Out of the top 25 countries topping the list of the globe’s safest, 18 are European, with several of the others in the top 25 hailing from Asia or Oceania, and Canada standing alone in representing the Americas. Further, Europe is also the only continent to have not seen a decline in safety and security since 2009. Seeing almost no civil wars or state-sponsored political violence Europe truly feels as the safest place to live for many there and abroad. Moreover, being formed by countries with near-full democracies or otherwise well-represented republics, most of Europe’s nations proffer unto their respective populaces high levels of freedom to express their political opinion without fear, further increasing feelings of safety and security there. According to the Global Study on Homicide, Europe, Oceania, and Asia have the lowest regional murder rates, each at around 3 per 100,000 inhabitants, compared to 12.5 in Africa and 16.3 in the Americas. Such a disparate gap between these regions is huge, and corresponds very well to the rankings discussed below.

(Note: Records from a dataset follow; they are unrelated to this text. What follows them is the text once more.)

Record client_inv (next : Z) (events : list control_event) (c : daemon_client) : Prop := {
  ci_owner : 0 <= dc_owner c <= next;
  ci_free : dc_owner c = 0 -> dc_pending c = false /\ dc_fd c < 0 /\ dc_pidfd c < 0;
  ci_dead : dc_dead c = true -> dc_fd c < 0 /\ dc_pidfd c < 0 /\ dc_output_length c = 0;
  ci_cleanup : dc_cleanup c = true -> dc_dead c = true /\ dc_pending c = true;
  ci_size : length (dc_handles c) = Z.to_nat DAEMON_SOCKET_MAX;
  ci_handles : Forall (fun h => 0 <= dh_local h <= INT_MAX /\ (dh_local h <> 0 -> granted events (dc_owner c) (dh_core h))) (dc_handles c);
  ci_distinct : forall i j hi hj, dc_handles c !! i = Some hi -> dc_handles c !! j = Some hj ->
    dh_local hi = dh_local hj -> dh_local hi <> 0 -> i = j;
  ci_next : dc_owner c <> 0 -> 1 <= dc_next_handle c <= INT_MAX;
  ci_have : 0 <= dc_have c <= dc_target c;
  ci_target : dc_target c = IPC_HEADER_SIZE \/
    (IPC_HEADER_SIZE <= dc_have c /\ dc_target c = IPC_HEADER_SIZE + im_length (dc_input c)) \/ dc_owner c = 0 /\ dc_target c = 0;
  ci_valid : IPC_HEADER_SIZE <= dc_have c -> dc_dead c = false -> ipc_request_valid (dc_input c) = true /\ 0 <= im_length (dc_input c);
  ci_output : dc_output_length c <= IPC_FRAME_MAX /\ 0 <= dc_sent c /\ (dc_dead c = false -> dc_sent c <= dc_output_length c);
  ci_frame : dc_output_length c <> 0 -> dc_output_length c = Z.of_nat (length (dc_output c));
  ci_pending : dc_pending c = true -> dc_cleanup c = false -> dc_hello c = true /\ ipc_request_valid (dc_input c) = true;
  ci_waiting : dc_pending c = true -> dc_cleanup c = false -> dc_have c = dc_target c /\ dc_output_length c = 0
}.

(** The request or response under way for a client. *)
Definition expects (c : daemon_client) (item : daemon_item) : Prop :=
  di_owner item = dc_owner c /\
  if dc_cleanup c then im_op (di_message item) = IPC_CLEANUP
  else im_op (di_message item) = im_op (dc_input c) /\ im_id (di_message item) = im_id (dc_input c).

Record flight_inv (clients : list daemon_client) (flight : list daemon_item) : Prop := {
  fi_distinct : NoDup (di_owner <$> flight);
  fi_expected : forall item, item ∈ flight -> exists i c, clients !! i = Some c /\ dc_pending c = true /\ expects c item;
  fi_pending : forall i c, clients !! i = Some c -> dc_pending c = true -> dc_owner c ∈ di_owner <$> flight
}.

Definition owners_distinct (clients : list daemon_client) : Prop :=
  forall i j ci cj, clients !! i = Some ci -> clients !! j = Some cj -> dc_owner ci = dc_owner cj -> dc_owner ci <> 0 -> i = j.

Definition open_fds (c : daemon_client) : list Z :=
  (if 0 <=? dc_fd c then [dc_fd c] else []) ++ (if 0 <=? dc_pidfd c then [dc_pidfd c] else []).

(** The descriptors of the service itself. *)
Definition own_fds (s : daemon_service) : list Z :=
  (if 0 <=? ds_listener s then [ds_listener s] else []) ++ (if 0 <=? ds_lock_fd s then [ds_lock_fd s] else []) ++
  (if 0 <=? ds_response_fd s then [ds_response_fd s] else []).

Record service_inv (s : daemon_service) (reqs resps : list daemon_item) : Prop := {
  si_size : length (ds_clients s) = Z.to_nat DAEMON_CLIENT_MAX;
  si_max : 0 <= ds_max_clients s <= DAEMON_CLIENT_MAX;
  si_beyond : forall i c, ds_clients s !! i = Some c -> dc_owner c <> 0 -> Z.of_nat i < ds_max_clients s;
  si_next : 0 <= ds_next_owner s <= UINT64_MAX;
  si_clients : Forall (client_inv (ds_next_owner s) (ds_log s)) (ds_clients s);
  si_owners : owners_distinct (ds_clients s);
  si_flight : flight_inv (ds_clients s) (reqs ++ resps);
  si_open : ds_open s ≡ₚ own_fds s ++ (ds_clients s ≫= open_fds);
  si_log : log_ok (ds_log s);
  si_requests : queue_holds (ds_requests s) reqs;
  si_responses : queue_holds (ds_responses s) resps;
  si_lengths : Forall (fun r => 0 <= im_length (di_message r) <= IPC_PAYLOAD_MAX) resps
}.

(** * Lemmas *)

Lemma granted_app events more owner core : granted events owner core -> granted (events ++ more) owner core.
Proof. intros (r & Hr & H). exists r. split; [|done]. apply elem_of_app. by left. Qed.

Lemma client_inv_mono next next' events more c : next <= next' -> client_inv next events c -> client_inv next' (events ++ more) c.
Proof.
  intros Hn []. split; try done; [lia|]. eapply Forall_impl; [done|]. intros h [Hl Hg]. split; [done|]. intros H. by apply granted_app, Hg.
Qed.

Lemma snoc_split {A} (l : list A) x before y after : l ++ [x] = before ++ y :: after ->
  (after = [] /\ before = l /\ y = x) \/ exists after', after = after' ++ [x] /\ l = before ++ y :: after'.
Proof.
  destruct after as [|z after _] using rev_ind.
  - intros [-> [= ->]]%app_inj_tail. by left.
  - rewrite app_comm_cons, app_assoc. intros [-> ->]%app_inj_tail. right. by exists after.
Qed.

Lemma log_ok_took events item : log_ok events -> log_ok (events ++ [Took item]).
Proof.
  intros H before it after [(-> & -> & [=])|(after' & -> & ->)]%snoc_split. by eapply H.
Qed.

Lemma log_ok_submitted events item : log_ok events -> permitted events item -> log_ok (events ++ [Submitted item]).
Proof.
  intros H Hp before it after [(-> & -> & [= ->])|(after' & -> & ->)]%snoc_split; [done|]. by eapply H.
Qed.

Lemma remove_first_perm x l : x ∈ l -> l ≡ₚ x :: remove_first x l.
Proof.
  induction l as [|y l IH]; [by intros ?%elem_of_nil|]. cbn. destruct (Z.eqb_spec y x) as [->|Hne]; [done|].
  intros [->|Hx]%elem_of_cons; [done|]. etransitivity; [by apply perm_skip, IH|]. apply perm_swap.
Qed.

Are Wealthier Countries Safer Countries?
While wealth may not yield happiness, it does indeed appear to breed a more secure social environment. Analyses across a spectrum of different statistics show that living in a ‘rich’ country, or a country with a well-developed economy, generally correlates directly with positive senses of security therein. Only five of the safest countries failed to place in top 30 countries with the highest per capita Gross Domestic Products. In many places, it has been seen that when people are unemployed, underemployed, or otherwise facing financial hardships, they will often resort to violent crime, such as armed robbery, in order to better there situation. In fact, some places in the world even have the problem of "career criminals" worsened by the fact that those released from prison cannot find good jobs. This leads to a self-perpetuating cycle as criminals are forced to return to crime to keep their heads above water, with little fear of being put into prison where they may even have a greater of assurance of being provided with food, clothing, medical care, and housing. This is one reason why many have called for reforms in the penal systems, especially of developed countries, to place a greater emphasis on rehabilitation of the formerly incarcerated.

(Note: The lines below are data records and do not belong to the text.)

(* ===== verification/IcmpError.v ===== *)
(** ICMP error generation of [src/icmp_error.c] with its token bucket. *)
From S2P Require Import Prelude.
From S2P Require Import Dpdk.
From S2P Require Import Types.
From S2P Require Import Netif.
From S2P Require Import Route.
From S2P Require Import PolicyRoute.
From S2P Require Import Graph.
From S2P Require Import Packet.

Section icmp_error.
Context `{!Dpdk}.

Definition take_token (state : icmp_error_state) (now : Z) : bool * icmp_error_state :=
  let interval := rte_get_timer_hz / ICMP_ERROR_RATE in
  let state := if ie_initialized state then state else
    state |> set_ie_initialized true |> set_ie_last_refill now |> set_ie_tokens ICMP_ERROR_BURST in
  let elapsed := u64 (now - ie_last_refill state) in
  let refill := elapsed / interval in
  let state := if truth refill then
      state |> set_ie_tokens (if u32 (ICMP_ERROR_BURST - ie_tokens state) <=? refill then ICMP_ERROR_BURST
                              else u32 (ie_tokens state + u32 refill))
            |> set_ie_last_refill (u64 (now - elapsed mod interval))
    else state in
  if negb (truth (ie_tokens state)) then (false, state) else
  (true, set_ie_tokens (u32 (ie_tokens state - 1)) state).

Definition alter_icmp (f : icmp_error_state -> icmp_error_state) (rt : app_runtime) : app_runtime :=
  set_rt_icmp_errors (f (rt_icmp_errors rt)) rt.
Definition icmp_suppressed (rt : app_runtime) : app_runtime :=
  alter_icmp (fun s => set_ie_suppressed (u64 (ie_suppressed s + 1)) s) rt.
Definition icmp_failed (rt : app_runtime) : app_runtime :=
  alter_icmp (fun s => set_ie_failed (u64 (ie_failed s + 1)) s) rt.

(** The checks of RFC 1812 on the offending packet: an error may be sent. *)
Definition icmp_error_allowed (rt : app_runtime) (original : mbuf) (ctx : packet_ctx) : bool :=
  let o := cx_l3_offset ctx in
  if negb (rte_pktmbuf_is_contiguous original) || (rte_pktmbuf_data_len original <? o + sizeof_ipv4_hdr) then false else
  let ihl := ip_ihl original o in
  let total := ip_total original o in
  if negb (ip_version original o =? 4) || (ihl <? sizeof_ipv4_hdr) || (total <? ihl) ||
     (rte_pktmbuf_data_len original <? o + total) || negb (rte_ipv4_cksum (bytes_from original o) =? 0) ||
     negb (ipv4_destination_valid rt (ip_src original o)) ||
     (negb (netif_is_local_ip rt (ip_dst original o)) && negb (ipv4_destination_valid rt (ip_dst original o))) ||
     truth (Z.land (ip_fragment original o) RTE_IPV4_HDR_OFFSET_MASK) then false else
  if (sizeof_ether_hdr <=? o) && rte_is_multicast_ether_addr (eth_dst original) then false else
  if ip_proto original o =? IPPROTO_ICMP then
    let type := byte_in original (o + ihl) in
    negb ((total - ihl <? 8) || (type =? 3) || (type =? 4) || (type =? 5) || (type =? 11) || (type =? 12))
  else true.

(** The bytes of [struct icmp_error_hdr] and the quoted packet, checksummed. *)
Definition icmp_error_bytes (type code mtu : Z) (quoted : list Z) : list Z :=
  let body := [type; code; 0; 0; 0; 0] ++
    (if (type =? 3) && (code =? 4) then be16 mtu else [0; 0]) ++ quoted in
  write_at body 2 (le16 (not16 (rte_raw_cksum body))).

(** Hands a packet to [NODE_IPV4_OUTPUT]: through the running node's output, or
    by a scheduler call of its own, which counts as failed when the node did not
    see it. *)
Context (submit : node_id -> node_frame -> app_runtime -> app_runtime).

Definition send_ipv4 (m : mbuf) (ctx : packet_ctx) (rt : app_runtime) : Z * app_runtime :=
  match rt_active_output rt with
  | Some _ => enqueue_active NODE_IPV4_OUTPUT m ctx rt
  | None =>
    let before := node_packets NODE_IPV4_OUTPUT rt in
    let rt := submit NODE_IPV4_OUTPUT [(m, ctx)] rt in
    (if node_packets NODE_IPV4_OUTPUT rt =? before then - 1 else 0, rt)
  end.

Definition icmp_send_error (original : mbuf) (ctx : packet_ctx) (type code mtu now : Z) (rt : app_runtime) : app_runtime :=
  if negb (icmp_error_allowed rt original ctx) then icmp_suppressed rt else
  let o := cx_l3_offset ctx in
  let ihl := ip_ihl original o in
  let total := ip_total original o in
  let src := ip_src original o in
  let dst := ip_dst original o in
  let '(granted, state) := take_token (rt_icmp_errors rt) now in
  let rt := set_rt_icmp_errors state rt in
  if negb granted then alter_icmp (fun s => set_ie_rate_limited (u64 (ie_rate_limited s + 1)) s) rt else
  let '(reason, route) :=
    ipv4_route_query rt src (if netif_is_local_ip rt dst then dst else 0) NET_IIF_NONE zero_route_result in
  if negb (bool_decide (reason = DROP_NONE)) ||
     (rr_mtu route <? sizeof_ipv4_hdr + sizeof_icmp_hdr + ihl + Z.min (total - ihl) 8) then icmp_failed rt else
  let limit := Z.min (rr_mtu route) 576 in
  let quote := Z.min total (limit - sizeof_ipv4_hdr - sizeof_icmp_hdr) in
  let '(m, rt) := mbuf_alloc rt in
  match m with
  | None => icmp_failed rt
  | Some m =>
    match rte_pktmbuf_append m (sizeof_icmp_hdr + quote) with
    | None => rt |> mbuf_free m |> icmp_failed
    | Some m' =>
      let m' := put_bytes (rte_pktmbuf_data_len m) (icmp_error_bytes type code mtu (bytes_in original o quote)) m' in
      let response := zero_packet_ctx
        |> set_cx_egress_port_id (pt_port_id (default zero_port_state (netif_by_id rt (rr_netif_id route))))
        |> set_cx_src_ip_be (if netif_is_local_ip rt dst then dst else rr_source_ip_be route)
        |> set_cx_dst_ip_be src |> set_cx_next_hop_ip_be (rr_next_hop_be route) |> set_cx_ip_protocol IPPROTO_ICMP in
      let '(rc, rt) := send_ipv4 m' response rt in
      if truth rc then icmp_failed rt
      else alter_icmp (fun s => set_ie_generated (u64 (ie_generated s + 1)) s) rt
    end
  end.
End icmp_error.

#[global] Arguments take_token : simpl never.
#[global] Arguments icmp_error_allowed : simpl never.
#[global] Arguments icmp_error_bytes : simpl never.
#[global] Arguments send_ipv4 : simpl never.
#[global] Arguments icmp_send_error : simpl never.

Scandinavia: The Safest Region In The World
Having all three of its most prominent constituent nations (Norway, Sweden, and Denmark) among the 25 safest countries in the world, Scandinavia has to be considered the safest region. Moreover, if we more loosely consider Iceland and Finland as making up part of Scandinavia as well, this means that out of the 25 safest countries in the world, 5 are located in Scandinavia. Considering intentional homicide rate averages from across these five countries, the regional rate is 0.8 annual incidences per 100,000 inhabitants. Compared to the already mentioned low rates across the continent, Scandinavia’s homicide rates stand at around merely a quarter of those seen across Europe. Scandinavia also appears to have some of the happiest people on the planet.
The Pride of Small Asian Countries
The second-best represented region in the top 25 safest countries in the world is Asia. Aside from Japan, the Asian countries nearing the top of the list are considerably small in size, both in terms of population and physical area. It is not all about local culture though. For instance, expensive tickets for minor violations of the law are also said to play a big role in low crime rates in countries like Singapore. Not only are the laws there rigorous (even selling chewing gum is forbidden) but also brutal, considering that over 88% of sentences in 2012 included some degree of caning.
Commonalities among the World’s Safest Countries
As we can see, certain regions of our globe are considered far safer and more secure than others. Among the most significant factors driving such high levels of safety include the educational levels of these populations, their levels of relative social welfare and wealth, and their effective criminal justice systems. Furthermore, the governments in these places do not carry out a significant degree of state-sponsored violence and, as such, set a good example and the foundations for maintaining healthy relationships with their citizens. Even in the U.S., which could be considered fairly dangerous for a Western First World economy nation, many of the same correlations as have been presented herein are also seen in the safest American cities and the safest states in the United States.